Sunday 06 March 2005
Some of our worst inner-city thugs are about to be tagged.
Some of our worst inner-city thugs are about to be tagged.
The urban gull, scourge of cities up and down the land, attacker of pensioners, defiler of buildings, mobber of smaller birds, and an unwelcome alarm call to millions of residents, is set to be served with the naturalists' equivalent of the Asbo.
And not before time. Experts predict the gull population could reach one and a half million in the next 10 years - seven times its present level. These numbers are producing a rising tide of complaints in cities and towns such as Gloucester, Worcester, Cardiff, Scarborough, Aberdeen, Birmingham and Bath, where there were more than 100 complaints last year, mostly about noise.
Now scientists want to start the fightback. Bristol-based ornithologist Peter Rock has asked the Government to fund a two-year study into the life and times of the urban gull. He wants to put together a team to tag and track the birds in an attempt to control the population explosion and the problems it brings. His scheme involves fitting a handful of adult birds with a satellite-receiving "data-logger". The team would then be able to follow the gulls for two years, video them at feeding sites and analyse their habits. A decision on funding from the Department of Environment, Food and Rural Affairs is due soon.

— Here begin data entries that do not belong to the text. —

(* ===== verification/Txn.v ===== *)
(** What the log and the buffer cache together promise to the file system.

    Inside a transaction (between [begin_op] and [end_op] of kern/log.c) the
    file system reads blocks with [bread], changes the data of a buffer it
    holds and passes it to [log_write], and gives buffers back with [brelse].
    [Txn] states what these do in terms of a [tx]: the contents of every block
    as the transaction sees them, the blocks logged so far and the buffers it
    holds.  File Fs is verified against these laws; Section Instance proves
    them of the log of file Log on any buffer cache. *)

From S2P Require Import Prelude BufferCache Superblock Log LogCrash LogOps LogSpec.

Record tx := Tx {
  t_home : Z → Prop;       (** blocks outside the log *)
  t_cap : Z;               (** how many blocks the log can take *)
  t_view : Z → block;
  t_log : list Z;
  t_held : gmap Z Z;       (** held block ↦ buffer *)
}.

Definition tx_hold (t : tx) (b i : Z) : tx :=
  Tx (t_home t) (t_cap t) (t_view t) (t_log t) (<[b := i]> (t_held t)).
Definition tx_put (t : tx) (b : Z) (d : block) : tx :=
  Tx (t_home t) (t_cap t) (upd (t_view t) b d) (logged (t_log t) b) (t_held t).
Definition tx_drop (t : tx) (b : Z) : tx :=
  Tx (t_home t) (t_cap t) (t_view t) (t_log t) (delete b (t_held t)).

(** There is a buffer for [n] more blocks, whatever they are. *)
Definition tx_room (t : tx) (n : nat) : Prop :=
  Z.of_nat (length (t_log t) + size (t_held t) + n) ≤ NBUF.

Class TxnOps (S : Type) := {
  t_bread : Z → Z → M S Z;
  t_data : Z → M S block;
  t_set_data : Z → block → M S ();
  t_log_write : Z → M S ();
  t_brelse : Z → M S ();
}.

Class OpOps (S : Type) := {
  t_begin_op : M S ();
  t_end_op : M S ();
}.

Class Txn (S : Type) `{!TxnOps S} := {
  tx_rel : S → tx → Prop;
  tx_view_ok s t b : tx_rel s t → t_home t b → block_ok (t_view t b);
  tx_bread s t b :
    tx_rel s t → t_home t b → t_held t !! b = None → tx_room t 1 →
    ∃ i s', t_bread ROOTDEV b s = Ret i s' ∧ tx_rel s' (tx_hold t b i);
  tx_data s t b i :
    tx_rel s t → t_held t !! b = Some i → t_data i s = Ret (t_view t b) s;
  tx_write s t b i d :
    tx_rel s t → t_held t !! b = Some i → block_ok d →
    Z.of_nat (length (t_log t)) < t_cap t →
    ∃ s', (t_set_data i d ;; t_log_write i) s = Ret () s' ∧ tx_rel s' (tx_put t b d);
  tx_brelse s t b i :
    tx_rel s t → t_held t !! b = Some i →
    ∃ s', t_brelse i s = Ret () s' ∧ tx_rel s' (tx_drop t b);
}.

(** Blocks are also read while no operation is running: a [tx] whose capacity
    is not positive cannot log. *)
Definition tx_read_only (t : tx) : tx := Tx (t_home t) (- t_cap t) (t_view t) [] ∅.

(** The ends of a transaction.  [op_idle s t]: no operation is running, and the
    view of [t] is on disk. *)
Class TxnOp (S : Type) `{!TxnOps S, !Txn S, !OpOps S} := {
  op_idle : S → tx → Prop;
  op_begin s t :
    op_idle s t → 0 < t_cap t → t_log t = [] ∧ t_held t = ∅ ∧ ∃ s', t_begin_op s = Ret () s' ∧ tx_rel s' t;
  op_end s t :
    tx_rel s t → t_held t = ∅ → tx_room t 1 → 0 < t_cap t →
    ∃ s', t_end_op s = Ret () s' ∧ op_idle s' (Tx (t_home t) (t_cap t) (t_view t) [] ∅);
  op_read s t : op_idle s t → 0 < t_cap t → tx_rel s (tx_read_only t);
  op_read_end s t : tx_rel s (tx_read_only t) → 0 < t_cap t → t_log t = [] → t_held t = ∅ → op_idle s t;
}.

(** ** Single accesses *)

Section Derived.
Context {S : Type} `{Txn S}.
Implicit Types (s : S) (t : tx).

Lemma tx_drop_hold t b i : t_held t !! b = None → tx_drop (tx_hold t b i) b = t.
Proof. intros Hb. unfold tx_drop, tx_hold. cbn. rewrite delete_insert_id by done. by destruct t. Qed.

Lemma tx_drop_put t b i d :
  t_held t !! b = None → tx_drop (tx_put (tx_hold t b i) b d) b = tx_put t b d.
Proof. intros Hb. unfold tx_drop, tx_put, tx_hold. cbn. by rewrite delete_insert_id. Qed.

(** Reading a block. *)
Lemma tx_read_block s t b {A} (k : block → M S A) :
  tx_rel s t → t_home t b → t_held t !! b = None → tx_room t 1 →
  ∃ i s1 s2, t_bread ROOTDEV b s = Ret i s1 ∧ t_data i s1 = Ret (t_view t b) s1 ∧
    t_brelse i s1 = Ret () s2 ∧ tx_rel s2 t.
Proof.
  intros Hr Hh Hn Hc. destruct (tx_bread s t b Hr Hh Hn Hc) as (i & s1 & H1 & Hr1).
  assert (t_held (tx_hold t b i) !! b = Some i) as Hi by apply lookup_insert_eq.
  destruct (tx_brelse s1 _ b i Hr1 Hi) as (s2 & H2 & Hr2). rewrite tx_drop_hold in Hr2 by done.
  exists i, s1, s2. split; [done|]. split; [exact (tx_data s1 _ b i Hr1 Hi)|]. by split.
Qed.

(** Changing a block and logging it. *)
Lemma tx_update_block s t b :
  tx_rel s t → t_home t b → t_held t !! b = None → tx_room t 1 →
  Z.of_nat (length (t_log t)) < t_cap t →
  ∃ i s1, t_bread ROOTDEV b s = Ret i s1 ∧ t_data i s1 = Ret (t_view t b) s1 ∧
    ∀ d, block_ok d → ∃ s2 s3, (t_set_data i d ;; t_log_write i) s1 = Ret () s2 ∧
      t_brelse i s2 = Ret () s3 ∧ tx_rel s3 (tx_put t b d).
Proof.
  intros Hr Hh Hn Hc Hl. destruct (tx_bread s t b Hr Hh Hn Hc) as (i & s1 & H1 & Hr1).
  assert (t_held (tx_hold t b i) !! b = Some i) as Hi by apply lookup_insert_eq.
  exists i, s1. split; [done|]. split; [exact (tx_data s1 _ b i Hr1 Hi)|]. intros d Hd.
  destruct (tx_write s1 _ b i d Hr1 Hi Hd Hl) as (s2 & H2 & Hr2).
  destruct (tx_brelse s2 _ b i Hr2 Hi) as (s3 & H3 & Hr3). rewrite tx_drop_put in Hr3 by done.
  by exists s2, s3.
Qed.
End Derived.

Lemma logged_length bs b : (length (logged bs b) ≤ S (length bs))%nat.
Proof. unfold logged. case_decide; [lia|]. rewrite length_app. cbn. lia. Qed.

Lemma logged_elem bs b c : c ∈ logged bs b ↔ c ∈ bs ∨ c = b.
Proof. unfold logged. case_decide; set_solver. Qed.

Lemma logged_in bs b : b ∈ bs → logged bs b = bs.
Proof. intros Hb. unfold logged. by rewrite decide_True. Qed.

(** ** The log as a transaction layer *)

Section Instance.
Context {B : Type} `{BufferCache B}.
Implicit Types (s : lst B) (t : tx) (a : abs).

#[export] Instance log_txn_ops : TxnOps (lst B) := {
  t_bread dev b := lift (bread dev b);
  t_data i := lift (buf_data i);
  t_set_data i d := lift (buf_set_data i d);
  t_log_write := log_write;
  t_brelse i := lift (brelse i);
}.

#[export] Instance log_op_ops : OpOps (lst B) := {
  t_begin_op := begin_op;
  t_end_op := end_op;
}.

(** This operation is the only one, and nothing is committed: the superblock
    says where the log is, and the header on disk lists no block. *)
Record op_only (lg : log) (d : Z → block) (out : Z) : Prop := {
  oo_out : lg_outstanding lg = out;
  oo_com : lg_committing lg = 0;
  oo_geom : geom d (lg_start lg) (lg_size lg);
  oo_hdr : get32 (d (lg_start lg)) 0 = 0;
}.

Lemma op_only_lh lg d out n bl : op_only lg d out → op_only (set_lh lg n bl) d out.
Proof. by intros []. Qed.

(** The entries of the cache are the blocks logged and the blocks held.  The
    superblock is not for a transaction to change.  No operation is running
    when the capacity is not positive. *)
Record log_tx (s : lst B) (t : tx) (a : abs) : Prop := {
  lt_inv : log_inv s a (t_log t);
  lt_only : op_only (ls_log s) (a_disk a) (if 0 <? t_cap t then 1 else 0);
  lt_home b : t_home t b ↔ home (ls_log s) b ∧ b ≠ 1;
  lt_log b : b ∈ t_log t → t_home t b;
  lt_cap : Z.abs (t_cap t) = Z.min LOGSIZE (lg_size (ls_log s) - 1);
  lt_view b : t_home t b → t_view t b = view a b;
  lt_ent b e : a_ent a !! b = Some e →
    e_held e = t_held t !! b ∧ (e_dirty e = false → e_data e = a_disk a b ∧ is_Some (t_held t !! b));
  lt_held b i : t_held t !! b = Some i → t_home t b ∧ is_Some (a_ent a !! b);
}.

Thirty years ago there were very few urban gulls, save for those blown inland or a few pioneers who arrived in search of food. Then, a couple of decades ago, they started to move permanently to cities, where they found a steady supply of food, warmer temperatures and lack of predators.
But they brought problems with them. In the wild the birds stamp their authority on their patch by plucking up grass with their beaks, but in the city they are more likely to pluck insulation off rooftops. Heavy rain can wash rooftop nests into gutters, causing flooding, not to mention the birds' habit of soiling newly washed cars.
The problem is so bad in Gloucester that the council offers free gull egg-oiling to businesses. Council workers swoop on nests and paint freshly laid eggs with paraffin to stop them hatching. Last year they oiled around 600.
Gangsters with wings
The crime: Gang violence and vandalism in inner-city areas.
The judgment: The birds are to be tagged in an attempt to control their population. In some areas their eggs are painted with paraffin.
Hitchcock factor: They have been known to attack people in classic The Birds style.
Thief with no shame
The crime: Threatens ravens at Tower of London by competing for food.
The judgment: Up to 12 crows are being culled every week at the Tower.
Hitchcock factor: Solitary raider of other birds' nests, feels no shame.
Promiscuous pond life
The crime: Threatens the survival of Spanish white-headed ducks by mating with them and gradually breeding them out of existence.
The judgment: The Spanish government started a culling programme to safeguard the future of the white-headed duck.
Hitchcock factor: Rampant lover could soon force its latin inamorata out of existence.
Leery loudmouth ruining our parks
The crime: Large groups are a nuisance in communal parks. Noisy, can damage grassland and also has a nasty peck.
The judgment: Recently added to the Government's General Licence, which means it can be culled in certain circumstances.
Hitchcock factor: Originally imported for a king, now a pest.
A ruthless killer harassing anglers
The crime: Damaging freshwater fish stocks.
The judgment: The Government ordered up to 1,500 to be killed. Licences to shoot the birds are still available, and the RSPB fears up to 3,000 could be killed.
Hitchcock factor: Big and ugly, but confined to water.